昭和26年(1951年)春、宮内庁から、松坂屋をはじめ都内有名デパート3社に、天皇陛下の御椅子(玉座)謹製の内意が伝えられました。これは3社でそれぞれデザイン設計を出し合い、採用されたデパートが製作するというものでした。この玉座は、戦災により焼失した明治宮殿に代わって宮内庁庁舎3階に作られた仮宮殿の宮中表北の間(謁見の間)に儀式用に置かれるとのことでした。松坂屋は早速専属の家具工場であった子会社の(株)誠工舎(現在は(株)J.フロント建装)に発注を依頼しデザイン設計にとりかかりました。デザインにはほぼ6ヶ月を要し、肘掛下部には百獣の王ライオンが彫られ、背もたれ上部には鳳凰を配した見事な彫刻、金箔押しの木部にアズキ色の布部、房は金糸とするなど重厚荘厳にデザインされた松坂屋の設計図は、他デパートと競い合った結果見事採用されたのです。正式のご下命は昭和27年5月で同年10月に納入を完了していますが、デザインにかかってから完成まで50人もの職人の手をかけ、ほぼ1年半の歳月を費やしています。
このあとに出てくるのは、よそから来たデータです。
(** What a walk of the children keeps true. *)
Lemma into_keeps {S} (f : S -> Node -> S * bool) (walk : S -> Node -> S) (I : S -> Prop) n :
  (forall s i, I s -> I (visit_ident f s i)) -> Forall (fun c => forall s, I s -> I (walk s c)) (kids n) ->
  forall s, I s -> I (into f walk s n).
Proof.
  intros Hf Hk. assert (forall l s, I s -> I (fold_left (visit_ident f) l s)) as Hl.
  { induction l as [|i l IH]; intros t Ht; cbn; [done|]. auto. }
  assert (forall l, Forall (fun c => forall s, I s -> I (walk s c)) l -> forall s, I s -> I (fold_left walk l s)) as Ha.
  { induction 1 as [|c l Hc _ IH]; intros t Ht; cbn; auto. }
  destruct n; cbn [into kids] in *;
    repeat match goal with
    | o : option _ |- _ => destruct o; cbn [visit_option option_list] in *
    | H : Forall _ (_ ++ _) |- _ => apply Forall_app in H as [? ?]
    | H : Forall _ (_ :: _) |- _ => apply List.Forall_cons_iff in H as [? ?]
    end; intros s Hs;
    repeat lazymatch goal with
    | |- I s => exact Hs
    | |- I (fold_left (visit_ident f) _ _) => apply Hl
    | |- I (fold_left walk _ _) => apply Ha; [assumption|]
    | |- I (visit_ident _ _ _) => apply Hf
    | H : forall s, I s -> I (walk s ?c) |- I (walk _ ?c) => apply H
    end.
Qed.

(** The nodes in the order [Inspect] meets them. *)
Definition nodes (n : Node) : list Node := Inspect (fun l n => ((l ++ [n])%list, true)) [] n.

(** ** A visitor that stops at the first failure *)
Section Stopping.
Context {E : Type} (check : Node -> option E).

Definition stopping (failed : option E) (n : Node) : option E * bool :=
  match failed with
  | Some e => (Some e, false)
  | None => match check n with Some e => (Some e, false) | None => (None, true) end
  end.

Fixpoint first_failure (l : list Node) : option E :=
  match l with [] => None | n :: l => match check n with Some e => Some e | None => first_failure l end end.
Definition scan (failed : option E) (l : list Node) : option E :=
  match failed with Some e => Some e | None => first_failure l end.

Lemma scan_app failed l k : scan failed (l ++ k) = scan (scan failed l) k.
Proof. destruct failed; [done|]. induction l as [|n l IH]; cbn; [done|]. by destruct (check n). Qed.

Lemma first_failure_none l : first_failure l = None <-> forall n, n ∈ l -> check n = None.
Proof.
  induction l as [|n l IH]; cbn; [split; [by intros _ ? ?%elem_of_nil|done]|]. destruct (check n) eqn:En.
  - split; [done|]. intros H. by rewrite (H n ltac:(left)) in En.
  - rewrite IH. split; [|intros H m Hm; apply H; by right]. by intros H m [-> | Hm]%elem_of_cons; [|apply H].
Qed.

(** [F] on the failure and [G] on the list of nodes walk the same nodes. *)
Definition walks (F : option E -> option E) (G : list Node -> list Node) : Prop :=
  exists l, (forall acc, G acc = (acc ++ l)%list) /\ forall s, F s = scan s l.

Definition collect (l : list Node) (n : Node) : list Node * bool := ((l ++ [n])%list, true).

Lemma walks_id : walks (fun s => s) (fun l => l).
Proof. exists []. split; [intros acc; by rewrite app_nil_r|by intros []]. Qed.

Lemma walks_then F G F' G' : walks F G -> walks F' G' -> walks (fun s => F' (F s)) (fun l => G' (G l)).
Proof.
  intros (l & HG & HF) (k & HG' & HF'). exists (l ++ k)%list. split.
  - intros acc. by rewrite HG, HG', app_assoc.
  - intros s. by rewrite HF, HF', scan_app.
Qed.

Lemma walks_node n F G : walks F G ->
  walks (fun s => let '(s, enter) := stopping s n in if negb enter then s else F s)
        (fun l => let '(l, enter) := collect l n in if negb enter then l else G l).
Proof.
  intros (l & HG & HF). exists (n :: l). split; [intros acc; cbn; rewrite HG; by rewrite <- app_assoc|].
  intros [e|]; cbn; [done|]. destruct (check n); cbn; [done|apply HF].
Qed.

Lemma walks_ident i : walks (fun s => visit_ident stopping s i) (fun l => visit_ident collect l i).
Proof. exists [Ident i]. split; [done|]. intros [e|]; cbn; [done|]. unfold visit_ident. cbn. by destruct (check _). Qed.

Lemma walks_list {B} (f : option E -> B -> option E) (g : list Node -> B -> list Node) (l : list B) :
  Forall (fun b => walks (fun s => f s b) (fun acc => g acc b)) l ->
  walks (fun s => fold_left f l s) (fun acc => fold_left g l acc).
Proof. induction 1 as [|b l Hb _ IH]; cbn; [apply walks_id|]. apply (walks_then _ _ _ _ Hb IH). Qed.

Lemma walks_idents l : walks (fun s => fold_left (visit_ident stopping) l s) (fun acc => fold_left (visit_ident collect) l acc).
Proof. apply walks_list, Forall_true. apply walks_ident. Qed.

Lemma walks_option o :
  Forall (fun n => walks (fun s => Inspect stopping s n) (fun l => Inspect collect l n)) (option_list o) ->
  walks (fun s => visit_option (Inspect stopping) s o) (fun l => visit_option (Inspect collect) l o).
Proof. destruct o; intros H; [by apply (Forall_inv H)|apply walks_id]. Qed.

Lemma walks_option_ident o :
  walks (fun s => visit_option (visit_ident stopping) s o) (fun l => visit_option (visit_ident collect) l o).
Proof. destruct o; [apply walks_ident|apply walks_id]. Qed.

Lemma Inspect_eq {S} (f : S -> Node -> S * bool) s n :
  Inspect f s n = let '(s, enter) := f s n in if negb enter then s else into f (Inspect f) s n.
Proof. by destruct n. Qed.

(** Split the walks of the children, the last of them outermost. *)
Ltac walk_kids :=
  repeat match goal with
  | H : Forall _ (_ ++ _) |- _ => apply Forall_app in H as [? ?]
  | H : Forall _ (_ :: _) |- _ => apply List.Forall_cons_iff in H as [? ?]
  end;
  repeat lazymatch goal with
  | |- walks (fun s => Inspect _ s _) _ => eassumption
  | |- walks (fun s => Inspect _ (@?F s) ?n) (fun l => Inspect _ (@?G l) _) =>
      apply (walks_then F G (fun s => Inspect stopping s n) (fun l => Inspect collect l n)); [|eassumption]
  | |- walks (fun s => visit_ident _ (@?F s) ?i) (fun l => visit_ident _ (@?G l) _) =>
      apply (walks_then F G (fun s => visit_ident stopping s i) (fun l => visit_ident collect l i)); [|apply walks_ident]
  | |- walks (fun s => fold_left ?v ?k (@?F s)) (fun l => fold_left ?w _ (@?G l)) =>
      apply (walks_then F G (fun s => fold_left v k s) (fun l => fold_left w k l)); [|first [apply walks_idents | apply walks_list; assumption]]
  | |- walks (fun s => visit_option ?v (@?F s) ?o) (fun l => visit_option ?w (@?G l) _) =>
      apply (walks_then F G (fun s => visit_option v s o) (fun l => visit_option w l o)); [|first [apply walks_option_ident | apply walks_option; assumption]]
  | |- walks (fun s => s) _ => apply walks_id
  end.

Lemma Inspect_walks n : walks (fun s => Inspect stopping s n) (fun l => Inspect collect l n).
Proof.
  induction n as [n IH] using node_induction.
  enough (walks (fun s => into stopping (Inspect stopping) s n) (fun l => into collect (Inspect collect) l n)) as H.
  { destruct (walks_node n _ _ H) as (l & HG & HF). exists l. split; intros; rewrite Inspect_eq; [apply HG|apply HF]. }
  destruct n; cbn [kids] in IH; cbn [into]; walk_kids.
Qed.

(** The traversal reports the first failure among the nodes. *)
Lemma Inspect_stopping n : Inspect stopping None n = first_failure (nodes n).
Proof. destruct (Inspect_walks n) as (l & HG & HF). rewrite HF. cbn. f_equal. symmetry. apply HG. Qed.
End Stopping.

(** The blocks of a tree. *)
Definition is_block (n : Node) : bool := match n with BlockStmt _ _ => true | _ => false end.
Fixpoint blocks (n : Node) : list Node :=
  ((if is_block n then [n] else []) ++ into (fun l _ => (l, false)) (fun l c => l ++ blocks c)%list [] n)%list.

Lemma fold_left_flat_map {A B} (f : A -> list B) l acc : fold_left (fun acc a => acc ++ f a)%list l acc = (acc ++ flat_map f l)%list.
Proof. revert acc. induction l as [|a l IH]; intros acc; cbn; [by rewrite app_nil_r|]. by rewrite IH, app_assoc. Qed.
金色燦然たる玉座は昭和28年の新年祝賀の儀で初めてご使用になられ、以来昭和44年新宮殿に移られるまでの16年間、つねに両陛下とともにあったと伝えられています。
松坂屋子会社 (株)誠工舎による玉座の設計図
陛下の御椅子(玉座)
玉座の背部分(鳳凰)
玉座の脚部分(獅子)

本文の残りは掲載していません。